◆ **Your instructions**
Find how many lines in the data below mention "infinity". Give the number only.

──────── Records for the exercise

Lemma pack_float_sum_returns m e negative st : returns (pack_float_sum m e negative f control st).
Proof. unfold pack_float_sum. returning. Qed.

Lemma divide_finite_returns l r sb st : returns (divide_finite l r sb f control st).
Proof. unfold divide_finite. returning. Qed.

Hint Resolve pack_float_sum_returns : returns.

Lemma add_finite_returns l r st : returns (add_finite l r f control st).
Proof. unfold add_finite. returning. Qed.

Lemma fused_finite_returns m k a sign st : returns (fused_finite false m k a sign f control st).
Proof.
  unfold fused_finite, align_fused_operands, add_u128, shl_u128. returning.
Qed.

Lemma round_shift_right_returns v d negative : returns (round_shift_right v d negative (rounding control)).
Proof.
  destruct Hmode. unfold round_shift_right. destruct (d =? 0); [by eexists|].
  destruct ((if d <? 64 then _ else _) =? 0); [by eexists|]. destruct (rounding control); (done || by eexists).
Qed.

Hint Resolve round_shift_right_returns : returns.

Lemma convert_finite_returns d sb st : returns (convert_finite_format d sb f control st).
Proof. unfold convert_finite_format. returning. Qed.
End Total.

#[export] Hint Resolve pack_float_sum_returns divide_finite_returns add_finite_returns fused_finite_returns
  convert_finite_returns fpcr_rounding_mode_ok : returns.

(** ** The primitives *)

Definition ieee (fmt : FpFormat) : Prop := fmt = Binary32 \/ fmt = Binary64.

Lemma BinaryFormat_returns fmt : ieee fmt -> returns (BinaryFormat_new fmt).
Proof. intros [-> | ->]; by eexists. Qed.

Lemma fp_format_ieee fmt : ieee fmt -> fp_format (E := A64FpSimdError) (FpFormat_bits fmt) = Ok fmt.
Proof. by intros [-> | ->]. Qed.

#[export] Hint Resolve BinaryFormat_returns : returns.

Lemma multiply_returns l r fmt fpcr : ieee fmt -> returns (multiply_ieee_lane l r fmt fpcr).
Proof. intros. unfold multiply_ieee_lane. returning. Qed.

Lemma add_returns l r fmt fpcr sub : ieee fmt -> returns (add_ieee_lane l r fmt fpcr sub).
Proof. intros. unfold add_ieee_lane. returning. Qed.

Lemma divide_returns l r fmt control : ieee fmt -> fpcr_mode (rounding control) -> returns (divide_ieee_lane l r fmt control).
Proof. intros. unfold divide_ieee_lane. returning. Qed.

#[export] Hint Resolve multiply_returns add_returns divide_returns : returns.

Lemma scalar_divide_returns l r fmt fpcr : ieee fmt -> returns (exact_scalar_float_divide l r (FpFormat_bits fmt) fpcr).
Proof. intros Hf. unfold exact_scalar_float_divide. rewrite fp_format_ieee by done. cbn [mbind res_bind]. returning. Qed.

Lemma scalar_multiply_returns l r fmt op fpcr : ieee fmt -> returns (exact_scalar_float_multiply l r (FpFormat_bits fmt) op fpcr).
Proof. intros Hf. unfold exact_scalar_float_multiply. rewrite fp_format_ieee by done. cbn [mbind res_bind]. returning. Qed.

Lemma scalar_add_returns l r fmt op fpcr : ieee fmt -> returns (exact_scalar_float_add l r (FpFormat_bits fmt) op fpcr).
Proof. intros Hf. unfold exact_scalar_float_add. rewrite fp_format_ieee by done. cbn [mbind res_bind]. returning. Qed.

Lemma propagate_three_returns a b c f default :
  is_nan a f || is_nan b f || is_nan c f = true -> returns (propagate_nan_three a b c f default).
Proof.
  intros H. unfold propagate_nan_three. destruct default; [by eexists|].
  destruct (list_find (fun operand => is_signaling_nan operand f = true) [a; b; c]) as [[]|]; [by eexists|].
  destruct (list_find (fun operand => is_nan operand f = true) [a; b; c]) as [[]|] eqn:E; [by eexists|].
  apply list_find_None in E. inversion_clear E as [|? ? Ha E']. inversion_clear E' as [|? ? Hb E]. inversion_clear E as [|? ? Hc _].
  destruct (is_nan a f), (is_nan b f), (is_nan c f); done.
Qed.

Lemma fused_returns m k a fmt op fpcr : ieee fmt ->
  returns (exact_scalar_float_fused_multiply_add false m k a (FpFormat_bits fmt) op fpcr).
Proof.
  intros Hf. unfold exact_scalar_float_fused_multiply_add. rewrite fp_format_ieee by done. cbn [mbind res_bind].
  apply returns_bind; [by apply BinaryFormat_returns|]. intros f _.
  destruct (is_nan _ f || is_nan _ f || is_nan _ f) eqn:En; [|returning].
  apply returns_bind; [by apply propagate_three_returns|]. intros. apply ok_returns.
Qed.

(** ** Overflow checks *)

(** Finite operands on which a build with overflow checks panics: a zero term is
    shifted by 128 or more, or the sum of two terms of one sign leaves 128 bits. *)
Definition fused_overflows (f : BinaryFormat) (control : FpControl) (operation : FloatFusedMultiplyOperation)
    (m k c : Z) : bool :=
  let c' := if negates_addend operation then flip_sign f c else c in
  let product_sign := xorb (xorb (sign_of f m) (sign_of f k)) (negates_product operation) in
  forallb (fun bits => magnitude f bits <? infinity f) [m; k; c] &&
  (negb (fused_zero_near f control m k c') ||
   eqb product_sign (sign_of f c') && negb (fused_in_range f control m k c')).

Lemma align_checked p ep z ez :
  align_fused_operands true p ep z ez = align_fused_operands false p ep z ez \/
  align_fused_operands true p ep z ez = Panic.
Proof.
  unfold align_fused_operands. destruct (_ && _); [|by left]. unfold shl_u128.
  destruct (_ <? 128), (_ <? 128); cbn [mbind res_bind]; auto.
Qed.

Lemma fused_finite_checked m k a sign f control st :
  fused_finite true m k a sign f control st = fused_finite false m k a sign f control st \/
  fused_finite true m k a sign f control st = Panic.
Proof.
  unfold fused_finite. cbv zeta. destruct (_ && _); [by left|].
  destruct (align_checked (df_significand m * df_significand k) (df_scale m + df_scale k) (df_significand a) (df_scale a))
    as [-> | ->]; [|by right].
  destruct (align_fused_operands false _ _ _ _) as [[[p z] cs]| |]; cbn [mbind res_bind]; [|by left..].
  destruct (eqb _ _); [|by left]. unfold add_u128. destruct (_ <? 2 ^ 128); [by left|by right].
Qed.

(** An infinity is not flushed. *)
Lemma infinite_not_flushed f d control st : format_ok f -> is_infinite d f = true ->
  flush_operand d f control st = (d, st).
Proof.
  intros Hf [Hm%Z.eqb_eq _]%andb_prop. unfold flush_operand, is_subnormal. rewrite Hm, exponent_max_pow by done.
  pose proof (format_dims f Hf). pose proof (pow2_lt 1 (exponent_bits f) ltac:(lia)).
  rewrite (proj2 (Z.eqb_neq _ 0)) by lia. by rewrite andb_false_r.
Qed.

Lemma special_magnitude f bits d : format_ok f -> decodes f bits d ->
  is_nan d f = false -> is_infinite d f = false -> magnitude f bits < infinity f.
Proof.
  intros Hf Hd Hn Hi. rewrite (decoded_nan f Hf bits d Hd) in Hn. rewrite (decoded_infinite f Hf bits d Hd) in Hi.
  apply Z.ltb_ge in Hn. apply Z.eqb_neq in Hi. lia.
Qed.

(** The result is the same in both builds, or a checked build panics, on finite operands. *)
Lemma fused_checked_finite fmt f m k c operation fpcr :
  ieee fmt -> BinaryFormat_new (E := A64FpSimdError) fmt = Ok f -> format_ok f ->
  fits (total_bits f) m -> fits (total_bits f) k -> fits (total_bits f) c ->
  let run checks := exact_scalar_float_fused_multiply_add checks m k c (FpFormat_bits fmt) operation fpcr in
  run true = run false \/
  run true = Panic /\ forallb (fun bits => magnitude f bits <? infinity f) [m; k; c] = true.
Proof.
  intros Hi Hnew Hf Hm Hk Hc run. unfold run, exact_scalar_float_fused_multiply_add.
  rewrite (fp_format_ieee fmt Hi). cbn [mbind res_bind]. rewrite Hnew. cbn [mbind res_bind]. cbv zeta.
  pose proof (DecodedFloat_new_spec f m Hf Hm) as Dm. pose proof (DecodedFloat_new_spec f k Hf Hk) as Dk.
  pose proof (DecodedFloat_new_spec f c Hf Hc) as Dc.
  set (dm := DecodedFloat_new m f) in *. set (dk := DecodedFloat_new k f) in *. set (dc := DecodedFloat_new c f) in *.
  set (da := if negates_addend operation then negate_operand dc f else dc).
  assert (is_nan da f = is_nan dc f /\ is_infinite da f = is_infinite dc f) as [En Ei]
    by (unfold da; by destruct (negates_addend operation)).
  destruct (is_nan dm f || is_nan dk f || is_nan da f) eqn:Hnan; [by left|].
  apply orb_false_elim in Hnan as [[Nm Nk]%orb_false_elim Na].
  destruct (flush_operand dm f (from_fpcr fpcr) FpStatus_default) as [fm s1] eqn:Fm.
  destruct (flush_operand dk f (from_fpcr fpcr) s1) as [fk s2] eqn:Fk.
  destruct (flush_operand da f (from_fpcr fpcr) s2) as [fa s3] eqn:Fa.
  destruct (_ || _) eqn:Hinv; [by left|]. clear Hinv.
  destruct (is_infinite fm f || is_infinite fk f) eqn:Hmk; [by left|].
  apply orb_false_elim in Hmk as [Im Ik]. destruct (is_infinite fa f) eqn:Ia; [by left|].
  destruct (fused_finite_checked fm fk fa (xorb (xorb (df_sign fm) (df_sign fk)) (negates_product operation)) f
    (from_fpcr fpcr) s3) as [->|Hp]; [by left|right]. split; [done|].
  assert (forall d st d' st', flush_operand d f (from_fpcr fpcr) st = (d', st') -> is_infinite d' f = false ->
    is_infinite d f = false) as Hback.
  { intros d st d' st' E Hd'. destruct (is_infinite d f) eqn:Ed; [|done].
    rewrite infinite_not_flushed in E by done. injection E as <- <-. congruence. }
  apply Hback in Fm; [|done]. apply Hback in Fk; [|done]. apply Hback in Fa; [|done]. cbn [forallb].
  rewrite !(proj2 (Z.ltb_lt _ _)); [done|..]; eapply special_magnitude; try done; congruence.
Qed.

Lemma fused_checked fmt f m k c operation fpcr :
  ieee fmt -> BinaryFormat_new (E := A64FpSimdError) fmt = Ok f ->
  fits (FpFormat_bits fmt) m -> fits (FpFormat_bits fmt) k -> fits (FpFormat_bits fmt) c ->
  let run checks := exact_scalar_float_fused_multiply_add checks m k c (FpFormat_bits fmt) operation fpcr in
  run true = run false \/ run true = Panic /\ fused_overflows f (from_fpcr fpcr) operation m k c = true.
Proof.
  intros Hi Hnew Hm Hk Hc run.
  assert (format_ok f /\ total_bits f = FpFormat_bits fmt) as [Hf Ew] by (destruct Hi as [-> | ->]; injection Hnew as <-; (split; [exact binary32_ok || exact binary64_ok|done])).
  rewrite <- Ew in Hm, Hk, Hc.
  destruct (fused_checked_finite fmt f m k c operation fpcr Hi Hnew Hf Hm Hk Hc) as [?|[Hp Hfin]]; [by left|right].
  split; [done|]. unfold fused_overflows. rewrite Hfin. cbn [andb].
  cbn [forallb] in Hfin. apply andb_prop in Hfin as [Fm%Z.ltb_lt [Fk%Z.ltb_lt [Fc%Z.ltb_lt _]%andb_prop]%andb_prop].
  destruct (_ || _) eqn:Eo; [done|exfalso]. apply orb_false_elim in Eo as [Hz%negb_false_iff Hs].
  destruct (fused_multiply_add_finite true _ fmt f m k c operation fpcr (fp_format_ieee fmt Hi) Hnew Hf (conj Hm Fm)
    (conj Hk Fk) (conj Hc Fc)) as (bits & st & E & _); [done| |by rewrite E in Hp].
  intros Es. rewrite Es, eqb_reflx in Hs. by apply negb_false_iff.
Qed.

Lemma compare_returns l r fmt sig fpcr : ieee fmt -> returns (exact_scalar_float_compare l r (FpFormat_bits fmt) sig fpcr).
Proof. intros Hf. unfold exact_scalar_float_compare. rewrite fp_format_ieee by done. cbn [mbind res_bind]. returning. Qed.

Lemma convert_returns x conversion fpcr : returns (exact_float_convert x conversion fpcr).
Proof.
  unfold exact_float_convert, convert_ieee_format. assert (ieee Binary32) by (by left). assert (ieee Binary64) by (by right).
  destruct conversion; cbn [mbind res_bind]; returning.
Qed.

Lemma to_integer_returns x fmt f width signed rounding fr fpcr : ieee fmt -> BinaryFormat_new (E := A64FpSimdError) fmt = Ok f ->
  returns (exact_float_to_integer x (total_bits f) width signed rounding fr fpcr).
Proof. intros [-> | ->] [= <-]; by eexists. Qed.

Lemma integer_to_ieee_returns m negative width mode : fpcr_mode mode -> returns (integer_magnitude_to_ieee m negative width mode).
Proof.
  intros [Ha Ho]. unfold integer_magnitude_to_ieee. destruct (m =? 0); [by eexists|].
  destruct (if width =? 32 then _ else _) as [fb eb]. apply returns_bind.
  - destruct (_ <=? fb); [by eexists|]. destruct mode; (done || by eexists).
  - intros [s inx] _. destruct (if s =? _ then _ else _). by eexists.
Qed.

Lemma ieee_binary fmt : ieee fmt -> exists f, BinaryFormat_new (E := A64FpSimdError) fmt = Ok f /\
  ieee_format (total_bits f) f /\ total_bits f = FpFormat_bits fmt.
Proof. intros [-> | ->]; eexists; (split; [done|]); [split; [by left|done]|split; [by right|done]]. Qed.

────────────────
──────── Records for the exercise

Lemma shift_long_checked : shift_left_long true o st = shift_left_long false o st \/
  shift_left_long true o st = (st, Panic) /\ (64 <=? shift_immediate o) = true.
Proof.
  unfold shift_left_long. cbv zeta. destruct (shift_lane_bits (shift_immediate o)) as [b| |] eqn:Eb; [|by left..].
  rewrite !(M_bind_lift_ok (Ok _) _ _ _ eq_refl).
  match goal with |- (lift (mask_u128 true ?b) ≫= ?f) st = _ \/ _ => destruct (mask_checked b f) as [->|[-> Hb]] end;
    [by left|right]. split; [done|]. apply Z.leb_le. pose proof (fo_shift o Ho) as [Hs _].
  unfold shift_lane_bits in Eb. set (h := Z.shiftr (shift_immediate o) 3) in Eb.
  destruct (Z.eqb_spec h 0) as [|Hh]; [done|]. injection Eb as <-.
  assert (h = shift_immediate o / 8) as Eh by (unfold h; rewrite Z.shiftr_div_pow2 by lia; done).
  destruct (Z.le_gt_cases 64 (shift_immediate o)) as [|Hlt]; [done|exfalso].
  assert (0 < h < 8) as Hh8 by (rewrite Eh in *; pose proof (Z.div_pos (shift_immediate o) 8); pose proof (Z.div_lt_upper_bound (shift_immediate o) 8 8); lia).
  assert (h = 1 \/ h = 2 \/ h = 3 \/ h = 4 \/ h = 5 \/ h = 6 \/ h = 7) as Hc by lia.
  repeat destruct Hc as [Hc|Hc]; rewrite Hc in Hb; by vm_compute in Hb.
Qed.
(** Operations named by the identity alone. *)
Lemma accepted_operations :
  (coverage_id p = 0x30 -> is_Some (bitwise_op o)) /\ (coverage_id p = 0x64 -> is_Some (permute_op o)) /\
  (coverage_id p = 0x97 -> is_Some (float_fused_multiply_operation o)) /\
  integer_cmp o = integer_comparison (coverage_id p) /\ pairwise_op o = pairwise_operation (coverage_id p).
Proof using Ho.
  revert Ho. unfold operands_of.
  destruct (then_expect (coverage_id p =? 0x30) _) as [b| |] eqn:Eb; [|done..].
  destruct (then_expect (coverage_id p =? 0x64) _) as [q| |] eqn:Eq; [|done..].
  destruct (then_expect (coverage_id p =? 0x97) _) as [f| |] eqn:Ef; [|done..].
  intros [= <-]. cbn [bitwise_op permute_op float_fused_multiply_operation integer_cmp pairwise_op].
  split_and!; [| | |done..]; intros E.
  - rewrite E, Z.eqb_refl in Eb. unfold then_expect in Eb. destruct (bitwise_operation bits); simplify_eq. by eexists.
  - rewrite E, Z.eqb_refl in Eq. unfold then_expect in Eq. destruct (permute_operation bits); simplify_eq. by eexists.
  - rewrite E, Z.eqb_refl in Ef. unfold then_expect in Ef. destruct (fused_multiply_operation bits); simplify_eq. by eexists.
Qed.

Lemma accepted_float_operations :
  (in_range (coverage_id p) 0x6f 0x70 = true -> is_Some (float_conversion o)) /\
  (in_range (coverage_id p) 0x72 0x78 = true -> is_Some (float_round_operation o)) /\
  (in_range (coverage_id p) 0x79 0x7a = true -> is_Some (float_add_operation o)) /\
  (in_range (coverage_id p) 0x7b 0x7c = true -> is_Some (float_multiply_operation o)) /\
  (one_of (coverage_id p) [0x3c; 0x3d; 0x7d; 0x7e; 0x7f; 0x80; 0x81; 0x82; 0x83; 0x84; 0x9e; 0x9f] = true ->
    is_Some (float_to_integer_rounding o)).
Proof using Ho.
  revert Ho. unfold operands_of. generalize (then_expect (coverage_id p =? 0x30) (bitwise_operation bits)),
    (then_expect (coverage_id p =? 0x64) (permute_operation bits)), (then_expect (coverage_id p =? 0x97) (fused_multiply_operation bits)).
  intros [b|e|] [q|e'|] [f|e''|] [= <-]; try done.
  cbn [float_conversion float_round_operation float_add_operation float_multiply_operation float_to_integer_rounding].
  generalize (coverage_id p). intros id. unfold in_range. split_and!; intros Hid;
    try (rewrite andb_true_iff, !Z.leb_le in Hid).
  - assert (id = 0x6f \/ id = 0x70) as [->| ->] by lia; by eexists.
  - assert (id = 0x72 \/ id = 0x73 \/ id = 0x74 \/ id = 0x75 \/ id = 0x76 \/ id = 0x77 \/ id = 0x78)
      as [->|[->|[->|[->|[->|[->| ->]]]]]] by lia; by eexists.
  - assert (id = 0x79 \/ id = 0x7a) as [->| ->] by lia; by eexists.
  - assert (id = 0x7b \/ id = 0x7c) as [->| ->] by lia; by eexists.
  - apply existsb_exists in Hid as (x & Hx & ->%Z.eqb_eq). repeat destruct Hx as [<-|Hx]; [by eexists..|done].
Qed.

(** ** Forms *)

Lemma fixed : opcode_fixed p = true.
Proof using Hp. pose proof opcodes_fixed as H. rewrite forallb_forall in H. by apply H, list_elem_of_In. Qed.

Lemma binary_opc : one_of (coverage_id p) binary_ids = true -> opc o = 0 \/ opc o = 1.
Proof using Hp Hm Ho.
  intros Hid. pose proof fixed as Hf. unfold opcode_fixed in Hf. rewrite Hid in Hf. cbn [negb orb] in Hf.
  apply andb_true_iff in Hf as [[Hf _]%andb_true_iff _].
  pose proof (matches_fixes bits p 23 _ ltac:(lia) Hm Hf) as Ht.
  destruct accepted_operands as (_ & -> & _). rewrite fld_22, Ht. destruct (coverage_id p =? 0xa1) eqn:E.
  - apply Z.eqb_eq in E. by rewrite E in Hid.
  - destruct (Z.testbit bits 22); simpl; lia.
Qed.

────────────────

◆ **Response area**
4